▶ [TASK DESCRIPTION]: Copy the lines exactly as they appear, starting with the first line of the records and ending with the line that contains "(** The list".

▶ [DATA EXCERPTS]:

<<<<

(* ===== verification/CacheLoop.v ===== *)
(** * Loops over caches, and the operations that are loops

    The two loop macros of [list.h], and the operations of [lib/cache.c] that use them:
    clearing and freeing a cache, searching it, and including an object into it. *)

From S2P Require Import Prelude Netlink NlError Recv NlList Objects Cache CacheInv CacheOps.

Section Loop.
Context {D : Type} `{World D}.
Local Open Scope store_scope.

Implicit Types (st : store D) (ct : gmap Z (list Z)) (ext : Z → Z).

(** ** The loops *)

(** The fuel of the loops is enough. *)
Lemma dlist_size h hd xs : dlist h hd xs → (length xs < size h)%nat.
Proof.
  intros Hd. pose proof Hd as [Hnd _].
  assert (size (list_to_set (hd :: xs) : gset node) ≤ size (dom h))%nat as Hs.
  { apply subseteq_size. intros x Hx. apply elem_of_list_to_set in Hx. apply elem_of_dom.
    by eapply dlist_live. }
  rewrite size_list_to_set in Hs by done. rewrite size_dom in Hs. simpl in Hs. lia.
Qed.

(** The list head from which the loop goes on. *)
Definition front (c : Z) (ys : list Z) : node := match ys with y :: _ => NObj y | [] => NHead c end.

Lemma front_fmap c ys : match NObj <$> ys with y :: _ => y | [] => NHead c end = front c ys.
Proof. by destruct ys. Qed.

Section Rules.
Context (c : Z) (I : list Z → list Z → store D → Prop).
Context (HI : ∀ xs ys st, I xs ys st → dlist (hs st) (NHead c) (NObj <$> (xs ++ ys))).

Lemma next_front xs p ys st : I xs (p :: ys) st → next (hs st) (NObj p) = Some (front c ys).
Proof.
  intros HIs. pose proof (HI _ _ _ HIs) as Hd. rewrite fmap_app, fmap_cons in Hd.
  by rewrite (list_next _ _ _ _ _ Hd), front_fmap.
Qed.

Lemma first_front ys st : I [] ys st → next (hs st) (NHead c) = Some (front c ys).
Proof. intros HIs. by rewrite (list_first _ _ _ (HI _ _ _ HIs)), front_fmap. Qed.

(** After [p], which may have left the list, the loop goes on at the front of the rest. *)
Lemma after_front xs ys st :
  I xs ys st → is_Some (next (hs st) (front c ys)) ∧
    ∀ y ys', ys = y :: ys' → next (hs st) (front c ys) = Some (front c ys').
Proof.
  intros HIs. destruct ys as [|y ys]; [|split; [|intros ? ? [= <- <-]; by eapply next_front]].
  - cbn [front]. split; [|done]. rewrite (list_first _ _ _ (HI _ _ _ HIs)). by eexists.
  - simpl. rewrite (next_front _ _ _ _ HIs). by eexists.
Qed.

Lemma for_each_ok {A} (body : Z → R D (option A)) (Q : option A → store D → Prop) fuel xs ys st :
  (∀ xs p ys st, I xs (p :: ys) st →
     rwp (body p) (λ r st', match r with Some a => Q (Some a) st' | None => I (xs ++ [p]) (ys) st' end) st) →
  (∀ xs st, I xs [] st → Q None st) →
  I xs ys st → (length ys < fuel)%nat → rwp (for_each fuel (NHead c) (front c ys) body) Q st.
Proof.
  intros Hb Hq. revert xs ys st. induction fuel as [|fuel IH]; intros xs ys st HIs Hf; [lia|].
  destruct ys as [|p ys]; cbn [for_each front].
  { rewrite decide_True by done. apply rwp_ret. by eapply Hq. }
  rewrite decide_False by done. eapply rwp_seq; [by eapply Hb|].
  intros [a|] st' Hst'; [done|]. pose proof Hst' as HI'.
  pose proof (HI _ _ _ Hst') as Hd. rewrite <- app_assoc, fmap_app in Hd. cbn [app fmap list_fmap] in Hd.
  apply rwp_bind, (rwp_ask _ (front c ys)).
  { by rewrite (list_next _ _ _ _ _ Hd), front_fmap. }
  eapply IH; [exact Hst'|]. simpl in Hf. lia.
Qed.

Lemma each_entry_ok {A} (body : Z → R D (option A)) (Q : option A → store D → Prop) ps st :
  (∀ xs p ys st, I xs (p :: ys) st →
     rwp (body p) (λ r st', match r with Some a => Q (Some a) st' | None => I (xs ++ [p]) ys st' end) st) →
  (∀ xs st, I xs [] st → Q None st) →
  I [] ps st → rwp (each_entry c body) Q st.
Proof.
  intros Hb Hq HIs. pose proof (dlist_size _ _ _ (HI _ _ _ HIs)) as Hs. rewrite length_fmap in Hs.
  unfold each_entry, rwp. apply rwp_bind, (rwp_ask _ (front c ps)); [by apply first_front|].
  eapply for_each_ok; [done|done|exact HIs|]. simpl in Hs. lia.
Qed.

Lemma for_each_safe_ok (body : Z → R D unit) fuel xs ys n st :
  (∀ xs p ys st, I xs (p :: ys) st → rwp (body p) (λ _ st', ∃ xs', I xs' ys st') st) →
  I xs ys st → (∀ y ys', ys = y :: ys' → n = front c ys') → (length ys < fuel)%nat →
  rwp (for_each_safe fuel (NHead c) (front c ys) n body) (λ _ st', ∃ xs', I xs' [] st') st.
Proof.
  intros Hb. revert xs ys n st. induction fuel as [|fuel IH]; intros xs ys n st HIs Hn Hf; [lia|].
  destruct ys as [|p ys]; cbn [for_each_safe front].
  { rewrite decide_True by done. apply rwp_ret. by exists xs. }
  rewrite decide_False by done. rewrite (Hn p ys eq_refl).
  eapply rwp_seq; [by eapply Hb|]. intros [] st' (xs' & HI').
  destruct (after_front _ _ _ HI') as [ [n' Hn'] Hy].
  apply rwp_bind, (rwp_ask _ n'); [done|]. eapply IH; [exact HI'| |simpl in Hf; lia].
  intros y ys' ->. specialize (Hy y ys' eq_refl). congruence.
Qed.

Lemma each_entry_safe_ok (body : Z → R D unit) ps st :
  (∀ xs p ys st, I xs (p :: ys) st → rwp (body p) (λ _ st', ∃ xs', I xs' ys st') st) →
  I [] ps st → rwp (each_entry_safe c body) (λ _ st', ∃ xs', I xs' [] st') st.
Proof.
  intros Hb HIs. pose proof (dlist_size _ _ _ (HI _ _ _ HIs)) as Hs. rewrite length_fmap in Hs.
  unfold each_entry_safe, rwp. apply rwp_bind, (rwp_ask _ (front c ps)); [by apply first_front|].
  destruct (after_front _ _ _ HIs) as [ [n Hn] Hy].
  apply rwp_bind, (rwp_ask _ n); [done|].
  eapply for_each_safe_ok; [done|exact HIs| |simpl in Hs; lia].
  intros y ys' ->. specialize (Hy y ys' eq_refl). congruence.
Qed.
End Rules.

(** ** Creating, clearing and freeing caches *)

Lemma cache_alloc_ok ext ct st a :
  calloc_ok → st_ok ext ct st →
  rwp (nl_cache_alloc a) (λ c st',
    c = 0 ∧ a_calloc st = 0 ∧ st' = st ∨
    c ≠ 0 ∧ ct !! c = None ∧ objs st' = objs st ∧ st_ok ext (<[c := []]> ct) st' ∧
    kinds st' = <[c := a]> (kinds st) ∧ log st' = log st ∧ io st' = io st) st.
Proof.
  intros Ha [C N T]. unfold rwp, nl_cache_alloc. destruct (Z.eqb_spec (a_calloc st) 0) as [E|E]; [by left|].
  set (c := a_calloc st) in *. right. destruct (Ha st) as [?|[Hn1 Hn2]]; [done|]. fold c in Hn1, Hn2.
  pose proof C as [Hdc [Z1 Z2] Hl Hm Ho Hr Hdead Hn].
  assert (ct !! c = None) as Hc.
  { apply not_elem_of_dom. rewrite Hdc. by apply not_elem_of_dom. }
  split; [done|]. split; [done|]. split; [done|].
  split; [|split; [unfold kinds; simpl; by rewrite fmap_insert|done]].
  split; [split|..]; simpl; try done.
  - by rewrite !dom_insert_L, Hdc.
  - by rewrite lookup_insert_ne by congruence.
  - intros c' ps'. destruct (decide (c' = c)) as [->|Hne].
    + rewrite lookup_insert_eq. intros [= <-]. apply init_list_ok.
    + rewrite lookup_insert_ne by done. intros H'. eapply dlist_frame; [by apply Hl|].
      intros m Hin. unfold nl_init_list_head. rewrite lookup_insert_ne; [done|]. intros <-.
      apply elem_of_cons in Hin as [?|Hin]; [congruence|].
      by apply list_elem_of_fmap in Hin as (q & ? & _).
  - intros c' ps' q. destruct (decide (c' = c)) as [->|Hne].
    + rewrite lookup_insert_eq. intros [= <-]. set_solver.
    + rewrite lookup_insert_ne by done. apply Hm.
  - intros p o H1 H2. destruct (Ho p o H1 H2) as (ps & Hps & Hin). exists ps. split; [|done].
    rewrite lookup_insert_ne; congruence.
  - intros q Hq. unfold nl_init_list_head. rewrite lookup_insert_ne by done. by apply Hn.
  - intros c' ps' k'. simpl. destruct (decide (c' = c)) as [->|Hne].
    + rewrite !lookup_insert_eq. by intros [= <-] [= <-].
    + rewrite !lookup_insert_ne by done. apply N.
  - intros p o k H1. simpl. rewrite lookup_insert_ne; [by apply (T p)|]. intros Ec.
    destruct (Ho p o H1) as (ps & Hps & _); [congruence|]. congruence.
Qed.

Lemma clear_ok ext ct st c ps :
  st_ok ext ct st → ct !! c = Some ps →
  rwp (nl_cache_clear c) (λ _ st', st_ok ext (<[c := []]> ct) st' ∧ keeps st st') st.
Proof.
  intros Hok Hc. unfold nl_cache_clear.
  set (I (xs ys : list Z) (st' : store D) := xs = [] ∧ st_ok ext (<[c := ys]> ct) st' ∧ keeps st st').
  eapply rwp_mono; [eapply (each_entry_safe_ok c I) with (ps := ps)|].
  - intros xs ys st' (-> & Hok' & _). eapply core_list; [apply Hok'|]. apply lookup_insert_eq.
  - intros xs p ys st' (-> & Hok' & K). 
    assert (<[c := p :: ys]> ct !! c = Some ([] ++ p :: ys)) as Hl by apply lookup_insert_eq.
    eapply rwp_mono; [eapply remove_ok; [exact Hok'|]|].
    + destruct (core_mem _ _ _ Hok' _ _ p Hl) as (o & Ho & _); [set_solver|by eexists].
    + intros _ st'' (Hok'' & K'). exists []. split; [done|]. split; [|by etrans].
      by rewrite (without_one _ _ _ _ _ [] ys (ok_core _ _ _ Hok') Hl), insert_insert_eq in Hok''.
  - split; [done|]. by rewrite insert_id.
  - intros _ st' (xs' & _ & Hok' & K). done.
Qed.

Lemma cache_free_ok ext ct st c ps :
  st_ok ext ct st → ct !! c = Some ps →
  rwp (nl_cache_free c) (λ _ st', st_ok ext (delete c ct) st' ∧ body st' ⊆ body st ∧
    kinds st' = delete c (kinds st) ∧ log st' = log st ∧ io st' = io st) st.
Proof.
  intros Hok Hc. unfold nl_cache_free. assert (c ≠ 0) as Hc0.
  { eapply core_cache_ne; [apply Hok|by eexists]. }
  apply Z.eqb_neq in Hc0 as Ec. rewrite Ec.
  eapply rwp_seq; [by eapply clear_ok|]. intros [] st1 ([C N T] & [K1 K2 K3 K4]).
  destruct (core_kind _ _ _ c [] C) as [k Hk]; [apply lookup_insert_eq|].
  pose proof C as [Hdc [Z1 Z2] Hl Hm Ho Hr Hdead Hn].
  unfold rwp, free_cache. rewrite Hk. split; [|split; [done|split; [|done]]].
  2:{ unfold kinds in *. simpl. by rewrite fmap_delete, K2. }
  assert (∀ p o, objs st1 !! p = Some o → ce_cache o ≠ c) as Hno.
  { intros p o Hp E. destruct (Ho p o Hp) as (l & Hl' & Hin); [congruence|].
    rewrite E, lookup_insert_eq in Hl'. injection Hl' as <-. set_solver. }
  assert (∀ c' ps', delete c ct !! c' = Some ps' → c' ≠ c ∧ <[c := []]> ct !! c' = Some ps') as Hdel.
  { intros c' ps' [Hne H']%lookup_delete_Some. split; [done|]. by rewrite lookup_insert_ne. }
  split; [split|..]; simpl; try done.
  - rewrite !dom_delete_L, <- Hdc, dom_insert_L. set_solver.
  - split; [|done]. by rewrite lookup_delete_ne.
  - intros c' ps' [Hne H']%Hdel. eapply dlist_frame; [by apply Hl|]. intros m Hin.
    rewrite lookup_delete_ne; [done|]. intros <-. apply elem_of_cons in Hin as [?|Hin]; [congruence|].
    by apply list_elem_of_fmap in Hin as (q & ? & _).
  - intros c' ps' q [Hne H']%Hdel. by apply Hm.
  - intros p o H1 H2. destruct (Ho p o H1 H2) as (l & Hl' & Hin). exists l. split; [|done].
    pose proof (Hno p o H1). rewrite lookup_insert_ne in Hl' by done. by rewrite lookup_delete_ne by done.
  - intros q Hq. rewrite lookup_delete_ne by done. by apply Hn.
  - intros c' ps' k' [Hne H']%Hdel. simpl. rewrite lookup_delete_ne by done. by apply N.
  - intros p o k' H1. simpl. intros [_ H2]%lookup_delete_Some. by apply (T p).
Qed.
End Loop.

>>>>

▶ [RESPONSE]:
(* ===== verification/CacheLoop.v ===== *)
(** * Loops over caches, and the operations that are loops

    The two loop macros of [list.h], and the operations of [lib/cache.c] that use them:
    clearing and freeing a cache, searching it, and including an object into it. *)

From S2P Require Import Prelude Netlink NlError Recv NlList Objects Cache CacheInv CacheOps.

Section Loop.
Context {D : Type} `{World D}.
Local Open Scope store_scope.

Implicit Types (st : store D) (ct : gmap Z (list Z)) (ext : Z → Z).

(** ** The loops *)

(** The fuel of the loops is enough. *)
Lemma dlist_size h hd xs : dlist h hd xs → (length xs < size h)%nat.
Proof.
  intros Hd. pose proof Hd as [Hnd _].
  assert (size (list_to_set (hd :: xs) : gset node) ≤ size (dom h))%nat as Hs.
  { apply subseteq_size. intros x Hx. apply elem_of_list_to_set in Hx. apply elem_of_dom.
    by eapply dlist_live. }
  rewrite size_list_to_set in Hs by done. rewrite size_dom in Hs. simpl in Hs. lia.
Qed.

(** The list head from which the loop goes on. *)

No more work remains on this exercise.